The RDAT212 have a single 50 Ohm antenna output and contain LNA for recption and PA for transmission, also it has some internal tx/rx switch.
The RDAES02 are antenna switch, I do not understand why there are two of them, also I am not sure if the switch are controlled by RSSI.
Would be interesting to find the datasheet of these RF modules used.
Btw Could you test reception range by removing one or the other antenna and check if you find any range difference?
|Jan 20, 2010, 08:19 AM|
I would be interesting to look with a scope on the ctx & crx pins of the front-end ES02 to see if the 2500 switches antennas only when the link is bad, or if it constantly switches all the time - in other words, at close range with a good signal would crx/ctx be static, or a squarewave. (or if it doesnt switch at all, like Corona!)
Xjets FrSky review is excellent but unfortunately he didnt include this particular test.
EDIT: I asked Rob from Giantcod (our importer) to query this with FrSky.
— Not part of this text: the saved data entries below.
(** * GY521 (MPU-6050) accelerometer / gyroscope driver

    A shallow embedding of [libraries/GY521/GY521.cpp] (version 0.3.7) and
    the properties of its sampling, throttling, error and sensitivity code.

    - Fixed-width integers are [Z] with the wrap-around of every narrowing
      conversion written out ([Int.to_uint8], [Int.to_int16], ...).
    - [float] / [double] values are elements of a type [F] that comes with the
      operations the driver uses (classes [FloatOps] and [MathLib]); the
      driver is written once over any such [F].  No law is assumed of these
      operations, so what is proved of the generic driver holds whatever the
      rounding is.  Numeric statements are made at the instances [RealFloat]
      (exact real arithmetic) and [Binary32] (IEEE 754 single precision,
      round to nearest even).
      One type stands for both [float] and [double].
    - The I2C bus ([TwoWire *_wire]) and the Arduino clocks are interfaces
      (classes [Wire.TwoWire] and [Clock]) over a world type [W]; every
      method threads the world.  [Fake] is a simulated device behind that
      interface, with scripted failures and a log of the write transactions
      it has seen.
    - The constants of [GY521.h] and [GY521_registers.h], which the file
      includes, are the fields of the class [Header]. *)

From Stdlib Require Import ZArith Bool List Lia QArith Qreals Reals Lra.
From Stdlib Require Import SpecFloat.
Import ListNotations.

Local Open Scope Z_scope.

(** ** Fixed-width integer conversions *)

Module Int.

Definition to_uint8 (z : Z) : Z := z mod 256.
Definition to_uint16 (z : Z) : Z := z mod 65536.
Definition to_uint32 (z : Z) : Z := z mod 4294967296.
Definition to_int8 (z : Z) : Z := (z + 128) mod 256 - 128.
Definition to_int16 (z : Z) : Z := (z + 32768) mod 65536 - 32768.

End Int.

Import Int.

(** ** Floating-point operations used by the driver *)

Class FloatOps (F : Type) : Type := {
  (** conversion of an integer value to floating point *)
  of_int : Z -> F;
  (** a decimal literal of the source, given as the rational it denotes *)
  lit : Q -> F;
  fadd : F -> F -> F;
  fmul : F -> F -> F;
  fdiv : F -> F -> F
}.

(** [atan] and [sqrt] of the C library, [PI] of [Arduino.h]. *)
Class MathLib (F : Type) : Type := {
  atan : F -> F;
  sqrt : F -> F;
  PI : F
}.

Declare Scope flt_scope.
Delimit Scope flt_scope with flt.
Infix "+" := fadd : flt_scope.
Infix "*" := fmul : flt_scope.
Infix "/" := fdiv : flt_scope.

(** ** The bus and the clocks *)

(** [Wire.TwoWire] has the methods of the Arduino [TwoWire] class that the
    driver calls through [_wire].  A method that returns a value returns it
    together with the next world. *)
Module Wire.

Class TwoWire (W : Type) : Type := {
  begin : W -> W;
  begin_pins : Z -> Z -> W -> W;
  beginTransmission : Z -> W -> W;
  write : Z -> W -> W;
  endTransmission : W -> Z * W;
  requestFrom : Z -> Z -> W -> Z * W;
  read : W -> Z * W
}.

End Wire.

(** The Arduino clocks [millis()] and [micros()]: reading a clock observes the
    world and leaves it as it is; bus traffic may advance it. *)
Class Clock (W : Type) : Type := {
  millis : W -> Z;
  micros : W -> Z
}.

(** ** Constants of the included headers *)

(** The status codes, the default throttle time and the register addresses are
    defined in [GY521.h] and [GY521_registers.h]. *)
Class Header : Type := {
  GY521_THROTTLED : Z;
  GY521_ERROR_READ : Z;
  GY521_ERROR_WRITE : Z;
  GY521_THROTTLE_TIME : Z;
  GY521_PWR_MGMT_1 : Z;
  GY521_ACCEL_CONFIG : Z;
  GY521_GYRO_CONFIG : Z;
  GY521_ACCEL_XOUT_H : Z;
  GY521_TEMP_OUT_H : Z;
  GY521_GYRO_XOUT_H : Z
}.

(** Modelled from the spec: [GY521_OK] is defined in the header [GY521.h];
    the error taxonomy gives it as OK (0), and [setAccelSensitivity] tests
    [_error != 0] where [getAccelSensitivity] tests [_error != GY521_OK]. *)
Definition GY521_OK : Z := 0.

Definition GY521_WAKEUP : Z := 0.

(** ** The driver object *)

Section State.

Context {F : Type}.

(** Modelled from the spec: the data members of [class GY521] are declared in
    the header [GY521.h].  They are named as [GY521.cpp] names them and typed
    as it uses them and as the data model describes them: an 8-bit address,
    the throttle flag, interval and timestamp, the microsecond timing
    reference, the last error, a 2-bit sensitivity code and a scale factor
    for each sensor, floating-point samples, angles and biases.  The pointer
    [_wire] is the world that every method takes and returns. *)
Record GY521 : Type := mkGY521 {
  _address : Z;        (* uint8_t *)
  _throttle : bool;
  _throttleTime : Z;   (* uint16_t, milliseconds *)
  _lastTime : Z;       (* uint32_t, milliseconds *)
  _lastMicros : Z;     (* uint32_t, microseconds *)
  _error : Z;          (* int16_t *)
  _afs : Z;            (* uint8_t *)
  _raw2g : F;
  _ax : F; _ay : F; _az : F;
  _aax : F; _aay : F; _aaz : F;
  _gfs : Z;            (* uint8_t *)
  _raw2dps : F;
  _gx : F; _gy : F; _gz : F;
  _gax : F; _gay : F; _gaz : F;
  _pitch : F; _roll : F; _yaw : F;
  _temperature : F;
  axe : F; aye : F; aze : F;
  gxe : F; gye : F; gze : F
}.

(** Assignments to members. *)

Definition set_address (v : Z) (s : GY521) : GY521 :=
  {|
    _address := v; _throttle := _throttle s;
    _throttleTime := _throttleTime s; _lastTime := _lastTime s;
    _lastMicros := _lastMicros s; _error := _error s; _afs := _afs s;
    _raw2g := _raw2g s; _ax := _ax s; _ay := _ay s; _az := _az s;
    _aax := _aax s; _aay := _aay s; _aaz := _aaz s; _gfs := _gfs s;
    _raw2dps := _raw2dps s; _gx := _gx s; _gy := _gy s; _gz := _gz s;
    _gax := _gax s; _gay := _gay s; _gaz := _gaz s; _pitch := _pitch s;
    _roll := _roll s; _yaw := _yaw s; _temperature := _temperature s;
    axe := axe s; aye := aye s; aze := aze s; gxe := gxe s; gye := gye s;
    gze := gze s
  |}.

Definition set_throttleTime (v : Z) (s : GY521) : GY521 :=
  {|
    _address := _address s; _throttle := _throttle s; _throttleTime := v;
    _lastTime := _lastTime s; _lastMicros := _lastMicros s;
    _error := _error s; _afs := _afs s; _raw2g := _raw2g s; _ax := _ax s;
    _ay := _ay s; _az := _az s; _aax := _aax s; _aay := _aay s;
    _aaz := _aaz s; _gfs := _gfs s; _raw2dps := _raw2dps s; _gx := _gx s;
    _gy := _gy s; _gz := _gz s; _gax := _gax s; _gay := _gay s;
    _gaz := _gaz s; _pitch := _pitch s; _roll := _roll s; _yaw := _yaw s;
    _temperature := _temperature s; axe := axe s; aye := aye s; aze := aze s;
    gxe := gxe s; gye := gye s; gze := gze s
  |}.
This is their response:
Giantcod Presales Enquiry Posted On: 22 Jan 2010 04:11 AM
I just asked them...
Response is below:
'jonathan: It does switch when signal lost at one anttena.'
I've not had chance (weather!) to try the system in practise yet...
|Jan 22, 2010, 07:23 AM|
The two way communication system as they call it looks really interesting being able to monitor on board batteries while you fly is a fantastic feature.